Several new developments today concerning the proposed sale of a London-based company, which manages major U.S. ports, to the state-owned company Dubai Ports of the United Arab Emirates, offers more reasons to halt this deal:

  • The administration spent less than 30 days reviewing the proposed sale before offering its blessing to the deal, raising concerns that the deal received a cursory look by government regulators at best.
  • The administration broke federal law because the Committee on Foreign Investment in the U.S. ignored the mandatory 45-day investigation it was required to perform after its initial 30-day review under the so-called Exon-Florio provision of the Defense Production Act.

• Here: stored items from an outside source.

Lemma toNormalGraph_of_normal_graph_witness :
  ∃ g, Conversion.toNormalGraph id id (λ t _, t) (λ _, Examples.predicates0)
         Examples.h_multi = (inr g, Examples.h_multi)
       ∧ Some <$> (ReverseSpec.edge_data <$> ChcDirectedGraph.forEachEdge g)
         ≡ₚ ConversionSpec.normalEdge id id (λ t _, t) Examples.h_multi
              <$> ChcDirectedHyperGraph.forEachEdge Examples.h_multi
       ∧ ChcDirectedGraph.logic g = ChcDirectedHyperGraph.logic Examples.h_multi.
Proof.
  apply (toNormalGraph_of_normal_graph id id (λ t _, t)
           (λ _, Examples.predicates0) Examples.h_multi).
  - vm_compute. reflexivity.
  - intros sym. split; apply Forall_nil_2.
Defined.

(** X21.  On a hypergraph with an edge that has no source or more than one,
    [toNormalGraph] fails an assertion and leaves the hypergraph as it is. *)
Theorem toNormalGraph_rejects_hyperedge
    (toBase getVarVersionZero : PTRef → PTRef)
    (sendVarThroughTime : PTRef → Z → PTRef)
    (linearRepresentation
       : list (SymRef * list PTRef) → LinearCanonicalPredicateRepresentation)
    (h : ChcDirectedHyperGraph.t) (i : EId)
    (e : ChcDirectedHyperGraph.DirectedHyperEdge) :
  ChcDirectedHyperGraph.edges h !! i = Some e →
  length (ChcDirectedHyperGraph.from e) ≠ 1 →
  Conversion.toNormalGraph toBase getVarVersionZero sendVarThroughTime
    linearRepresentation h = (inl assertion_failure, h).
Proof. apply ConversionFacts.toNormalGraph_throws. Qed.

Lemma toNormalGraph_rejects_hyperedge_witness :
  Conversion.toNormalGraph id id (λ t _, t) (λ _, Examples.predicates0)
    Examples.h_hyper_out = (inl assertion_failure, Examples.h_hyper_out).
Proof.
  apply (toNormalGraph_rejects_hyperedge id id (λ t _, t)
           (λ _, Examples.predicates0) Examples.h_hyper_out 1
           (Examples.hedge [5; 6] 7 (App 51 []) 1)).
  - vm_compute. reflexivity.
  - simpl. lia.
Defined.

(** X22.  A graph that is turned into a hypergraph and back keeps its edges'
    endpoints and its logic: when the state variables are versioned and the
    nonlinear representation is over variables, both conversions succeed,
    and the edges of the result have the sources and targets of the edges of
    the graph, as often. *)
Theorem toNormalGraph_toHyperGraph_keeps_endpoints
    (toBase toSource toTarget getVarVersionZero getUnversioned : PTRef → PTRef)
    (sendVarThroughTime : PTRef → Z → PTRef)
    (isVersioned : PTRef → bool)
    (linearRepresentation
       : list (SymRef * list PTRef) → LinearCanonicalPredicateRepresentation)
    (nonlinearRepresentation
       : list (SymRef * list PTRef) → NonlinearCanonicalPredicateRepresentation)
    (g : ChcDirectedGraph.t) :
  ConversionSpec.versioned isVersioned g →
  (∀ reps, ConversionSpec.predicates_over_variables (nonlinearRepresentation reps)) →
  ∃ h g',
    Conversion.toHyperGraph toSource toTarget getUnversioned isVersioned
      nonlinearRepresentation g = (inr h, g)
    ∧ Conversion.toNormalGraph toBase getVarVersionZero sendVarThroughTime
        linearRepresentation h = (inr g', h)
    ∧ ConversionSpec.ends <$> ChcDirectedGraph.forEachEdge g'
      ≡ₚ ConversionSpec.ends <$> ChcDirectedGraph.forEachEdge g
    ∧ ChcDirectedGraph.logic g' = ChcDirectedGraph.logic g.
Proof.
  intros Hv Hvars.
  destruct (ConversionFacts.toHyperGraph_result toSource toTarget getUnversioned
              isVersioned nonlinearRepresentation g Hv)
    as (h & Hrun & Hd & [reps Hp] & Hl & Hs).
  destruct (ConversionFacts.toNormalGraph_run toBase getVarVersionZero
              sendVarThroughTime linearRepresentation h)
    as (es & reps' & Hrun' & Hes); [|exact Hs|].
  { apply Forall_forall. intros sym _. rewrite Hp. apply Hvars. }
  destruct (ReverseFacts.make_data es (linearRepresentation reps')
              (ChcDirectedHyperGraph.logic h)) as (Hd' & _ & Hl').
  exists h. eexists. split; [exact Hrun|]. split; [exact Hrun'|].
  split; [|by rewrite Hl'].
  set (nend := λ d : list SymRef * SymRef * PTRef,
         match d.1.1 with [s] => Some (s, d.1.2) | _ => None end).
  assert (Hends : ∀ l : list ChcDirectedGraph.DirectedEdge,
                    ConversionSpec.ends <$> l
                       = fst <$> (ReverseSpec.edge_data <$> l)).
  { intros l. by rewrite <- list_fmap_compose. }
  rewrite Hends, Hd'.
  assert (Hsome : Some <$> (fst <$> (ReverseSpec.edge_data <$> es))
                  ≡ₚ Some <$> (ConversionSpec.ends <$> ChcDirectedGraph.forEachEdge g)).
  { transitivity ((λ o : option (SymRef * SymRef * PTRef), fst <$> o)
                    <$> (Some <$> (ReverseSpec.edge_data <$> es))).
    { by rewrite <- !list_fmap_compose. }
    rewrite Hes.
    transitivity (nend <$> (ConversionSpec.hyper_edge_data
                              <$> ChcDirectedHyperGraph.forEachEdge h)).
    { rewrite <- !list_fmap_compose. apply reflexive_eq.
      apply list_eq_Forall2, Forall2_fmap, Forall_Forall2_diag, Forall_forall.
      intros e He. unfold compose, ConversionSpec.normalEdge, nend,
        ConversionSpec.hyper_edge_data. cbn [fst snd].
      by destruct (ChcDirectedHyperGraph.from e) as [|s [|]]. }
    rewrite Hd. by rewrite <- !list_fmap_compose. }
  apply (omap_Permutation id) in Hsome.
  assert (Hid : ∀ A (l : list A), omap id (Some <$> l) = l).
  { intros A l. induction l as [|a l IH]; [done|]. cbn. by rewrite IH. }
  by rewrite !Hid in Hsome.
Qed.
(** Claim C1.  Whenever [calculo] returns, the combined derivatives
    [g, gt, gp, gtt, gtp, gpp] stored on the instance have non-zero
    denominators and the twelve composed outputs are
    [rho = 1/gp], [v = gp], [s = -gt], [cp = -T*gtt], [h = g - T*gt],
    [u = g - T*gt - 1000*P*gp], [a = g - 1000*P*gp], [alfa = gtp/gp],
    [betas = -gtp/gtt], [kt = -gpp/gp],
    [ks = (gtp^2 - gt*gpp)/(gp*gtt)] and
    [w = gp*sqrt(1000*gtt/(gtp^2 - 1000*gtt*gpp*1e-6))]. *)
Theorem calculo_composed_outputs self self' :
  calculo eos self = Ok self' ->
  exists T P g gt gp gtt gtp gpp,
    (kw_T (kwargs self) = Some T /\ kw_P (kwargs self) = Some P) /\
    (getattr self' "g" = Ok (VNum g) /\ getattr self' "gt" = Ok (VNum gt) /\
     getattr self' "gp" = Ok (VNum gp) /\ getattr self' "gtt" = Ok (VNum gtt) /\
     getattr self' "gtp" = Ok (VNum gtp) /\ getattr self' "gpp" = Ok (VNum gpp)) /\
    (gp <> 0 /\ gtt <> 0 /\ gtp ^ 2 - 1000 * gtt * gpp * 1e-6 <> 0) /\
    getattr self' "rho" = Ok (VNum (1 / gp)) /\
    getattr self' "v" = Ok (VNum gp) /\
    getattr self' "s" = Ok (VNum (- gt)) /\
    getattr self' "cp" = Ok (VNum (- T * gtt)) /\
    getattr self' "h" = Ok (VNum (g - T * gt)) /\
    getattr self' "u" = Ok (VNum (g - T * gt - 1000 * P * gp)) /\
    getattr self' "a" = Ok (VNum (g - 1000 * P * gp)) /\
    getattr self' "alfa" = Ok (VNum (gtp / gp)) /\
    getattr self' "betas" = Ok (VNum (- gtp / gtt)) /\
    getattr self' "kt" = Ok (VNum (- gpp / gp)) /\
    getattr self' "ks" = Ok (VNum ((gtp ^ 2 - gt * gpp) / (gp * gtt))) /\
    getattr self' "w" =
      Ok (VNum (gp * sqrt (1000 * gtt / (gtp ^ 2 - 1000 * gtt * gpp * 1e-6)))).
Proof.
  intros H.
  apply calculo_stages in H
    as (T & P & S & pw & ps & prop & self1 & self2 & (HT & HP & _) & HS
        & [Hpw Hpwk] & [Hps Hpsk] & Hsum & Hder & Hsal).
  destruct (sum_sets_inv _ _ _ _ _ Hpwk Hpsk Hsum) as (_ & _ & Hsumk & _).
  apply derived_inv in Hder
    as (g & gt & gp & gtt & gtp & gpp
        & (Hg & Hgt & Hgp & Hgtt & Hgtp & Hgpp) & (Hgp0 & Hgtt0 & HD & _) & _ & Hf2
        & HaT & HaP & Hrho & Hv & Hs & Hcp & Hh & Hu & Ha & Halfa & Hbetas & Hkt & Hks & Hw).
  apply salinity_outputs_inv in Hsal as (_ & Hf3 & _).
  assert (Hkey : forall key x, key ∈ keys8 -> key ∉ derived_names ->
            key ∉ salinity_names -> prop !! key = Some x ->
            getattr self' key = Ok (VNum x)).
  { intros key x Hin Hn1 Hn2 Hx. apply getattr_attrs. rewrite Hf3, Hf2 by done.
    destruct (Hsumk key Hin) as (v & y & _ & _ & Hp & Hattr). congruence. }
  assert (Hd : forall name x, name ∉ salinity_names ->
            attrs self2 !! name = Some (VNum x) -> getattr self' name = Ok (VNum x)).
  { intros name x Hn Hx. apply getattr_attrs. by rewrite Hf3. }
  exists T, P, g, gt, gp, gtt, gtp, gpp.
  split; [done|].
  split. { repeat split; (apply Hkey; [solve_notin | solve_notin | solve_notin | done]). }
  split. { repeat split; try done. replace (1000 * gtt) with (gtt * 1000) by ring. done. }
  replace (g - T * gt - 1000 * P * gp) with (g - T * gt - P * 1000 * gp) by ring.
  replace (g - 1000 * P * gp) with (g - P * 1000 * gp) by ring.
  replace ((gtp ^ 2 - gt * gpp) / (gp * gtt)) with ((gtp ^ 2 - gt * gpp) / gp / gtt)
    by (by field).
  replace (1000 * gtt) with (gtt * 1000) by ring.
  repeat split; (apply Hd; [solve_notin | done]).
Qed.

  • The administration had a secret deal with the United Arab Emirates in connection with the sale which required the business to cooperate with future investigation by revealing records "on demand" about "foreign operational direction" of its business at U.S. ports, but the deal omitted key safeguards which typically accompany such agreements. The company is not required to maintain copies of its business records on U.S. soil where they can be subject to U.S. court orders, and it is not required to designate a U.S. citizen to respond to any government requests.
  • President Bush, who announced yesterday he would veto any congressional attempt to block the sale, only learned of the deal himself a few days ago after it was already approved by his administration and others raised questions about it. How can he be so insistent upon the approval of an agreement he didn't even learn about until a few days ago. Did daddy Bush whisper something in his ear to stir him to act?

Today's developments only confirm what we already concluded. This deal must be stopped.